As usual, Clark County taxpayers ended up paying hundreds of thousands of dollars to the estate of Mr. Perrin’s surviving daughter, in a shooting where the coroner’s inquest had ruled everything was just hunky-dory.

“The way the system is now, the cop always walks,” said Mark LePage, foreman of the coroner’s jury that exonerated Gentner, as they later said they believed they had to do under the hearing officer’s instructions. “I think you need to change the law” — so officers cannot shoot suspects until certain the individual poses a threat to their or an innocent party’s safety — “because it is wrong.”

Then there was the 1996 case of Officer George Pease, who killed homeless man Henry Rowe in the dark of a moonless night at the hobo’s makeshift shelter in a warehouse district not far from the Strip. Pease contended he had to cut Mr. Rowe’s throat and then shoot him in the head after Mr. Rowe seized the officer’s gun and fired four shots … all of which missed.

After saying chemical tests on both men’s clothing would confirm or refute officer Pease’s story, Metro announced at the coroner’s inquest they’d decided not to perform those tests, citing “cost concerns.”

That doesn’t even pass the smell test.

The Clark County Commission is now considering a set of proposed reforms to the inquest process, which Mr. Peck dismisses as “nothing but window dressing.”

Commissioners agreed Tuesday that elected justices of the peace should replace the current, unelected “hearing officers” who are not judges.

Representatives of the state attorney general’s office will also be asked to step in and replace local prosecutors in presenting the government case.
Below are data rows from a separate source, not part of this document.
(* ===== verification/Scope.v ===== *)
(** * Scope guards of a turn ([crates/agent/src/runtime/scope.rs])

    Steps, spans and the turn itself are opened and closed around a body that
    may fail anywhere.  The trace store and the clock answer from the world; the
    turn's rows are [Lifecycle]'s. *)

From S2P Require Import Prelude Effect Message Turn Lifecycle ContextManager Approval Streaming ToolTrace.
Import Message Effect.

Module Scope.

(** ** Errors

    [anyhow::Error], as far as the callers look into it by downcast. *)
Inductive Error :=
| Anyhow (msg : string)
| Llm (e : Streaming.LlmError)
| Io (msg : string)
| CancelledTurn (partial : list ContentBlock)
| FromContext (e : ContextManager.ContextError)
| FromTurn (e : Turn.TurnError)
| Denied (tool reason : string)
| InvalidParams (msg : string)
| NotFound (msg : string)
| WithContext (msg : string) (e : Error).

Definition llm_error_text (e : Streaming.LlmError) : string :=
  match e with
  | Streaming.Transient s => "LLM transient error: " +:+ s
  | Streaming.RateLimited _ m => "LLM rate limited: " +:+ m
  | Streaming.QuotaExhausted _ m => "LLM quota exhausted: " +:+ m
  | Streaming.BadRequest s => "LLM bad request: " +:+ s
  | Streaming.Auth s => "LLM auth error: " +:+ s
  | Streaming.Decode s => "LLM decode error: " +:+ s
  | Streaming.Config s => "LLM configuration error: " +:+ s
  | Streaming.ModelNotFound s => "model not found: " +:+ s
  | Streaming.GuardRejected s => "LLM call rejected by local guard: " +:+ s
  | Streaming.LlmInternal s => s
  end%string.
(** [Display]; the text of a turn error is the turn crate's. *)
Definition error_text (turn_error_text : Turn.TurnError -> string) (e : Error) : string :=
  match e with
  | Anyhow m | Io m => m
  | Llm e => llm_error_text e
  | CancelledTurn _ => "LLM call cancelled mid-flight"
  | FromContext e => ContextManager.error_text e
  | FromTurn e => turn_error_text e
  | Denied tool reason => "tool '" +:+ tool +:+ "' permission denied: " +:+ reason
  | InvalidParams m => "invalid parameters: " +:+ m
  | NotFound m => "tool not found: " +:+ m
  | WithContext m _ => m
  end%string.

(** ** The trace ([crates/trace]) *)

Inductive CompressionTrigger := Threshold | Forced.
Inductive StepKind :=
| LlmIteration | Compression (trigger : CompressionTrigger) | MemoryRecall | MemoryWrite
| ProgressObserver | TitleGeneration.
Inductive LifecycleOutcome :=
| OutcomeOk
| OutcomeFailed (reason : string)
| OutcomeCancelled (reason : Turn.CancelReason).

Record LlmToolCallRecord := mk_call_record {
  record_id : string;
  record_name : string;
  record_arguments : json;
}.
(** What a provider call left: its text, its reasoning, the calls it asked for,
    the usage it is billed. *)
Record LlmCallResult := mk_call_result {
  output_content : string;
  output_thinking : option string;
  output_calls : list LlmToolCallRecord;
  call_usage : Streaming.TokenUsage;
}.
Definition no_result : LlmCallResult := mk_call_result "" None [] Streaming.no_usage.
Mr. Peck suggested that hearing officers read family members’ written questions aloud to the jury, including those they intend to discard. But commissioners sided with Sheriff Doug Gillespie, who favored such rejected questions being read to the public outside the jury’s hearing.

In the end, Mr. Peck called for a much more substantial revamping of the process. But Commission Chairman Rory Reid replied that to make the proceedings any more adversarial would invite police officers to “take the Fifth” and refuse to offer testimony, which is now voluntary.

Clark County’s inquest system is superior to that which still prevails in many jurisdictions, where police simply announce whether an officer has been exonerated, with no public sifting of the evidence at all.

But Mr. Peck is also correct, that the present system is deeply flawed.

To pretend that the current inquest system thoroughly probed the deaths of Henry Rowe, John Perrin, Orlando Barlow, and 17-year-old Swauve Lopez — that all questions were satisfactorily resolved — would be absurd.

The justice system should truly presume innocence. It should not evoke fear of job loss or imprisonment in anyone who shoots justifiably in defense of himself or other innocent parties, whether the shooter be a police officer or not.

But public support and confidence demand something more probing than a scripted dog-and-pony show.